Ahmed Lutfi Efendi’nin en önemli eseri, Târih-i Cevdet’e zeyl ola­rak yazdığı tarihidir. Eserde 1241-1296 (1825-1879) yılları arasında cereyan eden olaylar anlatılmaktadır. Lutfî Tâ­rihi adıyla şöhret bulan eser. Takvîmi Vekayi’ ve bazı resmî belgelerden isti­fade edilerek sade ve resmî bir üslûpla kaleme alınmıştır. Eserin yurt içi ve yurt dışındaki çeşitli kütüphanelerde yazma nüshaları vardır. Müellif eserinin on beş cildini II. Abdülhamid’e takdim etmiş, bunlardan ancak ilk yedi cildini yayımlayabilmiştir (1290-1306) VIII. cilt halefi Abdurrahman Şeref tarafından bazı ilâvelerle (1328), IX. X, XI ve XII. ciltler ise Münir Aktepe tarafından neş­redilmiştir. XIII., XIV. ve XV. ciltler yazma halinde­dir. XVI. cilt ise eksik ve müsvedde ha­linde olup Arkeoloji Müzesi Kütüphanesi’nde bulunmaktadır.
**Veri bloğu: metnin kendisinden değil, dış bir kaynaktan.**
(* ===== verification/ZdsStream.v ===== *)
(** Data sets as streams: the tracks of a data set in their order, the frames in
    which a handle reads them, and the bytes that the frames deliver. *)
From S2P Require Import Prelude Ebcdic Cchh Codec Labels LabelOps Zds ZdsDataset ZdsRead ZdsTracks.
Import Addr Zds ZdsDataset ZdsRead ZdsTracks.

Module ZdsStream.

(** ** Reading tracks *)

(** a device that reads whole tracks, at least one at a time *)
Definition honest (k : disk) : Prop :=
  ∀ pos n, 0 < n → n mod RAWTRACKSIZE = 0 → 0 < k_read k pos n <= n ∧ k_read k pos n mod RAWTRACKSIZE = 0.

Lemma read_loop_ok k : honest k → ∀ fuel pos n,
  0 <= n <= Z.of_nat fuel → read_loop fuel k pos (n * RAWTRACKSIZE) = Done (0, pos + n * RAWTRACKSIZE).
Proof.
  intros Hk. induction fuel as [|fuel IH]; intros pos n Hn.
  - assert (n = 0) as -> by lia. simpl. by rewrite Z.add_0_r.
  - cbn [read_loop]. destruct (Z.eqb_spec (n * RAWTRACKSIZE) 0) as [E|E].
    + by rewrite E, Z.add_0_r.
    + assert (Hpos : 0 < n * RAWTRACKSIZE) by (unfold RAWTRACKSIZE in *; lia).
      destruct (Hk pos (n * RAWTRACKSIZE) Hpos) as [Hc Hm]; [apply Z.mod_mul; done|].
      set (count := k_read k pos (n * RAWTRACKSIZE)) in *. rewrite (proj2 (Z.ltb_ge count 0)) by lia.
      rewrite Z.rem_mod_nonneg, Hm by (unfold RAWTRACKSIZE in *; lia). cbn [Z.eqb negb].
      assert (Hq : count = (count / RAWTRACKSIZE) * RAWTRACKSIZE).
      { pose proof (Z.div_mod count RAWTRACKSIZE ltac:(done)). lia. }
      set (q := count / RAWTRACKSIZE) in *. rewrite Hq.
      replace (n * RAWTRACKSIZE - q * RAWTRACKSIZE) with ((n - q) * RAWTRACKSIZE) by lia.
      rewrite IH; [do 2 f_equal; lia|]. unfold RAWTRACKSIZE in *. lia.
Qed.

(** the tracks of a device *)
Definition dasd_tracks (d : dasd) : Z := u32 (d_cylinders d * d_heads d).

Lemma read_tracks_ok d s e buf :
  honest (d_disk d) → 0 <= s <= e → e < dasd_tracks d →
  ∃ buf', lzds_dasdhandle_read_tracks_to_buffer d true s e buf = Done (0, buf') ∧
    ∀ o, 0 <= o < (e - s + 1) * RAWTRACKSIZE → buf' o = k_byte (d_disk d) (s * RAWTRACKSIZE + o).
Proof.
  intros Hk Hs He. unfold lzds_dasdhandle_read_tracks_to_buffer, dasd_tracks in *.
  rewrite (proj2 (Z.ltb_ge e s)), (proj2 (Z.leb_gt _ e)) by lia. cbn [orb negb].
  assert (Hu : 0 <= u32 (d_cylinders d * d_heads d) < 4294967296) by apply u32_range.
  rewrite (u32_small (e - s + 1)) by lia. rewrite read_loop_ok by (try done; lia). rewrite Done_bind.
  eexists. split; [reflexivity|]. intros o Ho. unfold mem_fill.
  replace (s * RAWTRACKSIZE + (e - s + 1) * RAWTRACKSIZE - s * RAWTRACKSIZE) with ((e - s + 1) * RAWTRACKSIZE) by lia.
  by rewrite (proj2 (Z.leb_le 0 o)), (proj2 (Z.ltb_lt o _)) by lia.
Qed.

(** ** The tracks of a data set *)

Definition ext_start (p : datasetpart) (e : extent_t) : Z := lzds_dasd_cchh2trk (dp_dasdi p) (ext_llimit e).
Definition ext_end (p : datasetpart) (e : extent_t) : Z := lzds_dasd_cchh2trk (dp_dasdi p) (ext_ulimit e).

(** the extents with user data on a part *)
Definition part_ok (tpf : Z) (p : datasetpart) : Prop :=
  length (dp_ext p) = 16%nat ∧ honest (d_disk (dp_dasdi p)) ∧ dasd_tracks (dp_dasdi p) + tpf < 4294967296 ∧
  Forall (λ e, extent_contains_userdata e = true → 0 <= ext_start p e <= ext_end p e ∧ ext_end p e < dasd_tracks (dp_dasdi p))
    (dp_ext p).

Record dataset_ok (tpf : Z) (ds : dataset) : Prop := {
  do_tpf : 1 <= tpf <= 65535;
  do_count : 1 <= ds_dspcount ds <= 59;
  do_slots : length (ds_dsp ds) = 59%nat;
  do_shape : ∀ p, Some p ∈ ds_dsp ds → length (dp_ext p) = 16%nat;
  do_parts : ∀ i, 0 <= i < ds_dspcount ds → ∃ p, dsp ds i = Some p ∧ part_ok tpf p
}.

Section Tracks.
Context (tpf : Z) (ds : dataset) (Hds : dataset_ok tpf ds).

(** the [n]-th extent of a data set, counted over all parts, if it holds user data *)
Definition ext_at (n : Z) : list (Z * Z * datasetpart * extent_t) :=
  match dsp ds (n / 16) with
  | Some p => match dp_ext p !! Z.to_nat (n mod 16) with
              | Some e => if extent_contains_userdata e then [(n / 16, n mod 16, p, e)] else []
              | None => []
              end
  | None => []
  end.

Definition exts_from (n : Z) : list (Z * Z * datasetpart * extent_t) :=
  concat (map ext_at (seqZ n (ds_dspcount ds * 16 - n))).

Definition tracks_of (x : Z * Z * datasetpart * extent_t) : list (Z * Z) :=
  let '(i, _, p, e) := x in map (pair i) (seqZ (ext_start p e) (ext_end p e - ext_start p e + 1)).

Lemma exts_from_unfold n : n < ds_dspcount ds * 16 → exts_from n = ext_at n ++ exts_from (n + 1).
Proof.
  intros Hn. unfold exts_from. rewrite seqZ_cons by lia. cbn [map concat].
  replace (Z.succ n) with (n + 1) by lia. by replace (Z.pred (ds_dspcount ds * 16 - n)) with (ds_dspcount ds * 16 - (n + 1)) by lia.
Qed.

Lemma exts_from_end n : ds_dspcount ds * 16 <= n → exts_from n = [].
Proof. intros Hn. unfold exts_from. by rewrite seqZ_nil by lia. Qed.

(** the number of an extent *)
Definition ext_no (dsp_no ext_seq_no : Z) : Z := dsp_no * 16 + ext_seq_no.

Lemma next_extent_ok fuel : ∀ i j,
  0 <= i < ds_dspcount ds → -1 <= j <= 15 → ds_dspcount ds * 16 - ext_no i j <= Z.of_nat fuel →
  next_extent fuel ds i j = Done (head (exts_from (ext_no i j + 1))) ∧
  ∀ i' j' p e, head (exts_from (ext_no i j + 1)) = Some (i', j', p, e) →
    exts_from (ext_no i j + 1) = (i', j', p, e) :: exts_from (ext_no i' j' + 1) ∧
    0 <= i' < ds_dspcount ds ∧ 0 <= j' <= 15 ∧ dsp ds i' = Some p ∧ e ∈ dp_ext p ∧ extent_contains_userdata e = true ∧
    dp_ext p !! Z.to_nat j' = Some e.
Proof using Hds.
  induction fuel as [|fuel IH]; intros i j Hi Hj Hf.
  { unfold ext_no in *. lia. }
  cbn [next_extent].
  set (i1 := if MAXEXTENTS <=? j + 1 then i + 1 else i). set (j1 := if MAXEXTENTS <=? j + 1 then 0 else j + 1).
  assert (E1 : (if MAXEXTENTS <=? j + 1 then (i + 1, 0) else (i, j + 1)) = (i1, j1)) by (unfold i1, j1; by destruct (_ <=? _)).
  rewrite E1. assert (En : ext_no i j + 1 = ext_no i1 j1 ∧ 0 <= i1 ∧ 0 <= j1 <= 15).
  { unfold ext_no, i1, j1, MAXEXTENTS. destruct (Z.leb_spec 16 (j + 1)); lia. }
  destruct En as (En & Hi1 & Hj1). rewrite En.
  assert (Hdiv : ext_no i1 j1 / 16 = i1 ∧ ext_no i1 j1 mod 16 = j1).
  { unfold ext_no. rewrite Z.div_add_l, (Z.div_small j1), Z.add_0_r by lia. split; [done|].
    rewrite Z.add_comm, Z.mod_add, Z.mod_small by lia. done. }
  destruct Hdiv as [Hd Hm]. destruct (Z.leb_spec (ds_dspcount ds) i1) as [Hge|Hlt].
  - rewrite exts_from_end by (unfold ext_no; lia). split; [done|]. by intros.
  - destruct (do_parts _ _ Hds i1) as (p & Ep & Hp); [lia|]. rewrite Ep. cbn [deref]. rewrite Done_bind.
    destruct Hp as (Hlen & _ & _ & Hall).
    destruct (lookup_lt_is_Some_2 (dp_ext p) (Z.to_nat j1)) as [e Ee]; [lia|]. rewrite Ee. cbn [deref]. rewrite Done_bind.
    rewrite (exts_from_unfold (ext_no i1 j1)) by (unfold ext_no; lia).
    assert (Ea : ext_at (ext_no i1 j1) = if extent_contains_userdata e then [(i1, j1, p, e)] else []).
    { unfold ext_at. by rewrite Hd, Hm, Ep, Ee. }
    rewrite Ea. destruct (extent_contains_userdata e) eqn:Eu; cbn [app head].
    + split; [done|]. intros i' j' p' e' [= <- <- <- <-]. split; [done|]. split; [lia|]. split; [lia|]. split; [done|].
      split; [by eapply list_elem_of_lookup_2|]. by split.
    + apply IH; lia.
Qed.

(** ** Frames *)

(** the extent of a position *)
Definition in_extent (pos : position) (p : datasetpart) (e : extent_t) : Prop :=
  dsp ds (dsp_no pos) = Some p ∧ dp_ext p !! Z.to_nat (ext_seq_no pos) = Some e ∧ 0 <= ext_seq_no pos ∧
  extent_contains_userdata e = true ∧ extstarttrk pos = ext_start p e ∧ extendtrk pos = ext_end p e.

(** a position of a handle; inside an extent if [bufendtrk < extendtrk] *)
Definition pos_ok (pos : position) : Prop :=
  0 <= dsp_no pos < ds_dspcount ds ∧ -1 <= ext_seq_no pos <= 15 ∧ 0 <= bufendtrk pos ∧
  (bufendtrk pos < extendtrk pos → ∃ p e, in_extent pos p e).

(** the tracks behind a position, as pairs of a part and a track *)
Definition todo (pos : position) : list (Z * Z) :=
  map (pair (dsp_no pos)) (seqZ (bufendtrk pos + 1) (extendtrk pos - bufendtrk pos)) ++
  concat (map tracks_of (exts_from (ext_no (dsp_no pos) (ext_seq_no pos) + 1))).

(** the next frame *)
Definition next_pos (pos : position) : option position :=
  if bufendtrk pos <? extendtrk pos then
    Some (Position (dsp_no pos) (ext_seq_no pos) (extstarttrk pos) (extendtrk pos) (bufendtrk pos + 1)
            (Z.min (bufendtrk pos + tpf) (extendtrk pos)))
  else
    match head (exts_from (ext_no (dsp_no pos) (ext_seq_no pos) + 1)) with
    | None => None
    | Some (i, j, p, e) =>
        Some (Position i j (ext_start p e) (ext_end p e) (ext_start p e) (Z.min (ext_start p e + tpf - 1) (ext_end p e)))
    end.

(** the tracks of a frame *)
Definition frame (pos : position) : list (Z * Z) :=
  map (pair (dsp_no pos)) (seqZ (bufstarttrk pos) (bufendtrk pos - bufstarttrk pos + 1)).

Definition frame_ok (pos : position) : Prop :=
  ∃ p e, in_extent pos p e ∧ part_ok tpf p ∧ 0 <= bufstarttrk pos <= bufendtrk pos ∧
    bufendtrk pos - bufstarttrk pos + 1 <= tpf ∧ bufendtrk pos <= extendtrk pos < dasd_tracks (dp_dasdi p) ∧
    (bufstarttrk pos = 0 → ext_start p e = 0) ∧
    bufendtrk pos = Z.min (bufstarttrk pos + tpf - 1) (extendtrk pos).

Lemma seqZ_split (a m n : Z) : 0 <= m <= n → seqZ a n = seqZ a m ++ seqZ (a + m) (n - m).
Proof. intros H. rewrite <- seqZ_app by lia. f_equal. lia. Qed.

Lemma extent_bounds p e :
  part_ok tpf p → e ∈ dp_ext p → extent_contains_userdata e = true →
  0 <= ext_start p e <= ext_end p e ∧ ext_end p e < dasd_tracks (dp_dasdi p).
Proof. intros (_ & _ & _ & H) He. rewrite Forall_forall in H. by apply H. Qed.

Lemma in_extent_bounds pos p e :
  0 <= dsp_no pos < ds_dspcount ds → in_extent pos p e →
  part_ok tpf p ∧ 0 <= extstarttrk pos <= extendtrk pos ∧ extendtrk pos < dasd_tracks (dp_dasdi p).
Proof using Hds.
  intros Hd (Ep & Ee & _ & Hu & -> & ->). destruct (do_parts _ _ Hds _ Hd) as (p' & Ep' & Hp').
  rewrite Ep in Ep'. injection Ep' as <-. split; [done|]. apply extent_bounds; try done. by eapply list_elem_of_lookup_2.
Qed.

Lemma next_pos_ok pos :
  pos_ok pos →
  match next_pos pos with
  | None => todo pos = []
  | Some pos' => todo pos = frame pos' ++ todo pos' ∧ pos_ok pos' ∧ frame_ok pos'
  end.
Proof using Hds.
  intros (Hd & He & Hb & Hin). unfold next_pos. pose proof (do_tpf _ _ Hds) as Htpf.
  destruct (Z.ltb_spec (bufendtrk pos) (extendtrk pos)) as [Hlt|Hge].
  - destruct (Hin Hlt) as (p & e & Hx). destruct (in_extent_bounds _ _ _ Hd Hx) as (Hp & Hs & Ht).
    set (bs := bufendtrk pos + 1). set (be := Z.min (bufendtrk pos + tpf) (extendtrk pos)).
    assert (Hbe : bs <= be <= extendtrk pos) by (unfold bs, be; lia).
    split; [|split].
    + unfold todo, frame. cbn [dsp_no ext_seq_no bufstarttrk bufendtrk extendtrk]. rewrite app_assoc. f_equal.
      rewrite <- map_app. f_equal. fold bs. rewrite (seqZ_split bs (be - bs + 1) (extendtrk pos - bufendtrk pos)) by (unfold bs in *; lia).
      f_equal. f_equal; unfold bs; lia.
    + split; [done|]. split; [done|]. cbn [bufendtrk]. split; [unfold bs in *; lia|]. intros _. by exists p, e.
    + exists p, e. cbn [bufstarttrk bufendtrk extendtrk]. split; [exact Hx|]. split; [done|].
      unfold bs, be in *. split; [lia|]. split; [lia|]. split; [lia|]. split; [intros ?; exfalso; lia|lia].
  - assert (Et : todo pos = concat (map tracks_of (exts_from (ext_no (dsp_no pos) (ext_seq_no pos) + 1))))
      by (unfold todo; by rewrite seqZ_nil by lia). rewrite Et.
    assert (Hf : ds_dspcount ds * 16 - ext_no (dsp_no pos) (ext_seq_no pos) <= Z.of_nat extent_fuel).
    { pose proof (do_count _ _ Hds). change (Z.of_nat extent_fuel) with 945. unfold ext_no. lia. }
    destruct (next_extent_ok extent_fuel _ _ Hd He Hf) as [_ Hh].
    destruct (head _) as [[[[i j] p] e]|] eqn:Eh.
    + destruct (Hh _ _ _ _ eq_refl) as (E & Hi & Hj & Ep & Hel & Hu & Ee). rewrite E. cbn [map concat].
      destruct (do_parts _ _ Hds i Hi) as (p' & Ep' & Hp). rewrite Ep in Ep'. injection Ep' as <-.
      destruct (extent_bounds p e Hp Hel Hu) as [Hse Het]. set (be := Z.min (ext_start p e + tpf - 1) (ext_end p e)).
      assert (Hbe : ext_start p e <= be <= ext_end p e) by (unfold be; lia).
      assert (Hx : in_extent (Position i j (ext_start p e) (ext_end p e) (ext_start p e) be) p e)
        by (split; [done|]; split; [done|]; split; [cbn; lia|]; done).
      split; [|split].
      * unfold todo, frame, tracks_of. cbn [dsp_no ext_seq_no bufstarttrk bufendtrk extendtrk]. rewrite app_assoc. f_equal.
        rewrite <- map_app. f_equal.
        rewrite (seqZ_split (ext_start p e) (be - ext_start p e + 1) (ext_end p e - ext_start p e + 1)) by lia.
        f_equal. f_equal; lia.
      * split; [cbn; lia|]. split; [cbn; lia|]. split; [cbn; lia|]. intros _. by exists p, e.
      * exists p, e. split; [exact Hx|]. split; [done|]. cbn [bufstarttrk bufendtrk extendtrk]. unfold be in *.
        split; [lia|]. split; [lia|]. split; [lia|]. split; [intros ?; lia|lia].
    + apply head_None in Eh. by rewrite Eh.
Qed.

End Tracks.

End ZdsStream.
Ahmed Lutfi Efendi’nin şiirleriyle şiir formunda bazı tarihî bilgileri ihtiva eden eseri, Dîvançe-i Vak’anüvîs Ahmed Lutü adıyla yayımlanmıştır (İstan­bul 1302). Müellif ayrıca Ta’lîmü’1-müte’allım isimli eseri bazı ilâveler yapa­rak Tefhîmül-muallim adıyla Türkçe’­ye çevirmiş ve Âsim Efendi tarafından Arapça’dan  Türkçeye tercüme  edilen Kamûs’takı kelimeleri alfabe sırasına göre tertip ederek 53.000 kelimelik Lugat-ı Kâmûs’u hazırlamıştır. Astı Ar­keoloji Müzesi Kütüphanesinde bulu­nan bu eserin elif ve bâ harflerini ihtiva eden ilk iki cüzü 1282 ve 1286 yılların­da basılmıştır.